◆ **REQUIRED ACTION**
Each entry has to be copied exactly, with nothing missed.

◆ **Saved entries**
*** Begin section ***

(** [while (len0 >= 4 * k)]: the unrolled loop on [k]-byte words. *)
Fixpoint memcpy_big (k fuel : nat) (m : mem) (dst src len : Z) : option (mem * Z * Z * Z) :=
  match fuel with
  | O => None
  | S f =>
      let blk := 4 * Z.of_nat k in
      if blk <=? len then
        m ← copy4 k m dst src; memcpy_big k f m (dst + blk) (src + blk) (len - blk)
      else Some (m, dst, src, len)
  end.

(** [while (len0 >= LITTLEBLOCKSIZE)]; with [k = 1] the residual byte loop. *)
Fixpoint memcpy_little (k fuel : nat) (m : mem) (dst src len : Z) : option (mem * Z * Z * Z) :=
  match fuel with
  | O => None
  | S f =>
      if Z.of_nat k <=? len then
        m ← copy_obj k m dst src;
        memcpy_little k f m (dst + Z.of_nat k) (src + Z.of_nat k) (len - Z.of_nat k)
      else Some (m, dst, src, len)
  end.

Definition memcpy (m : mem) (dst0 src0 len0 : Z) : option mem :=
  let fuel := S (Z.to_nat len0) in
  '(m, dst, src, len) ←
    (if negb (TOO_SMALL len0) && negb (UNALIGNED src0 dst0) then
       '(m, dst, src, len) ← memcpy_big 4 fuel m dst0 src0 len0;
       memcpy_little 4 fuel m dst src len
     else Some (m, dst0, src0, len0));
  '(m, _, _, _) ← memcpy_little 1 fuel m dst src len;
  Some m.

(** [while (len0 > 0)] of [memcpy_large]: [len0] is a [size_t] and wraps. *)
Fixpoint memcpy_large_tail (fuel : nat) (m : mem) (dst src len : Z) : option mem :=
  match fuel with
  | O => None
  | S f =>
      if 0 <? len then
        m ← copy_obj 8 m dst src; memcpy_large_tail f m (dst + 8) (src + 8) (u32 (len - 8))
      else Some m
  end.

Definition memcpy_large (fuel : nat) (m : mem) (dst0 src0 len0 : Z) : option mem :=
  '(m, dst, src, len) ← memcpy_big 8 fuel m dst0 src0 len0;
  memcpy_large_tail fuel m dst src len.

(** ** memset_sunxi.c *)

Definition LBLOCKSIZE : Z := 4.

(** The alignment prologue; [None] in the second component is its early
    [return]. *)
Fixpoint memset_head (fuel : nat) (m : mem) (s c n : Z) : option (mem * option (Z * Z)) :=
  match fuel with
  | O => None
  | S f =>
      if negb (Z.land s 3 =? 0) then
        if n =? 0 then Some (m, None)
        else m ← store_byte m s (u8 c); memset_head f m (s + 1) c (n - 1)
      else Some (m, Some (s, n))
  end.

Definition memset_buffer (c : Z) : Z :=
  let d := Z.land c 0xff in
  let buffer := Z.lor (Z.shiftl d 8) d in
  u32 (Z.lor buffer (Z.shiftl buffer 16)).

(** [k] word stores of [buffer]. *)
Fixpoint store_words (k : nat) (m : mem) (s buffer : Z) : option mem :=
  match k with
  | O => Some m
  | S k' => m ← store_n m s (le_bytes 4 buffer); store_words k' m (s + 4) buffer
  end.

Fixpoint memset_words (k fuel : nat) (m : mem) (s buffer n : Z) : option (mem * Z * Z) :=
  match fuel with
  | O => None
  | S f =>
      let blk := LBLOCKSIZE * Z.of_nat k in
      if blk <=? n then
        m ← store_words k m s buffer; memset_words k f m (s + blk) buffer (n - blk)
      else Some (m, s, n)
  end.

*** End section ***

◆ **ANSWER SPACE**
(** [while (len0 >= 4 * k)]: the unrolled loop on [k]-byte words. *)
Fixpoint memcpy_big (k fuel : nat) (m : mem) (dst src len : Z) : option (mem * Z * Z * Z) :=
  match fuel with
  | O => None
  | S f =>
      let blk := 4 * Z.of_nat k in
      if blk <=? len then
        m ← copy4 k m dst src; memcpy_big k f m (dst + blk) (src + blk) (len - blk)
      else Some (m, dst, src, len)
  end.

(** [while (len0 >= LITTLEBLOCKSIZE)]; with [k = 1] the residual byte loop. *)
Fixpoint memcpy_little (k fuel : nat) (m : mem) (dst src len : Z) : option (mem * Z * Z * Z) :=
  match fuel with
  | O => None
  | S f =>
      if Z.of_nat k <=? len then
        m ← copy_obj k m dst src;
        memcpy_little k f m (dst + Z.of_nat k) (src + Z.of_nat k) (len - Z.of_nat k)
      else Some (m, dst, src, len)
  end.

Definition memcpy (m : mem) (dst0 src0 len0 : Z) : option mem :=
  let fuel := S (Z.to_nat len0) in
  '(m, dst, src, len) ←
    (if negb (TOO_SMALL len0) && negb (UNALIGNED src0 dst0) then
       '(m, dst, src, len) ← memcpy_big 4 fuel m dst0 src0 len0;
       memcpy_little 4 fuel m dst src len
     else Some (m, dst0, src0, len0));
  '(m, _, _, _) ← memcpy_little 1 fuel m dst src len;
  Some m.

(** [while (len0 > 0)] of [memcpy_large]: [len0] is a [size_t] and wraps. *)
Fixpoint memcpy_large_tail (fuel : nat) (m : mem) (dst src len : Z) : option mem :=
  match fuel with
  | O => None
  | S f =>
      if 0 <? len then
        m ← copy_obj 8 m dst src; memcpy_large_tail f m (dst + 8) (src + 8) (u32 (len - 8))
      else Some m
  end.

Definition memcpy_large (fuel : nat) (m : mem) (dst0 src0 len0 : Z) : option mem :=
  '(m, dst, src, len) ← memcpy_big 8 fuel m dst0 src0 len0;
  memcpy_large_tail fuel m dst src len.

(** ** memset_sunxi.c *)

Definition LBLOCKSIZE : Z := 4.

(** The alignment prologue; [None] in the second component is its early
    [return]. *)
Fixpoint memset_head (fuel : nat) (m : mem) (s c n : Z) : option (mem * option (Z * Z)) :=
  match fuel with
  | O => None
  | S f =>
      if negb (Z.land s 3 =? 0) then
        if n =? 0 then Some (m, None)
        else m ← store_byte m s (u8 c); memset_head f m (s + 1) c (n - 1)
      else Some (m, Some (s, n))
  end.

Definition memset_buffer (c : Z) : Z :=
  let d := Z.land c 0xff in
  let buffer := Z.lor (Z.shiftl d 8) d in
  u32 (Z.lor buffer (Z.shiftl buffer 16)).

(** [k] word stores of [buffer]. *)
Fixpoint store_words (k : nat) (m : mem) (s buffer : Z) : option mem :=
  match k with
  | O => Some m
  | S k' => m ← store_n m s (le_bytes 4 buffer); store_words k' m (s + 4) buffer
  end.

Fixpoint memset_words (k fuel : nat) (m : mem) (s buffer n : Z) : option (mem * Z * Z) :=
  match fuel with
  | O => None
  | S f =>
      let blk := LBLOCKSIZE * Z.of_nat k in
      if blk <=? n then
        m ← store_words k m s buffer; memset_words k f m (s + blk) buffer (n - blk)
      else Some (m, s, n)
  end.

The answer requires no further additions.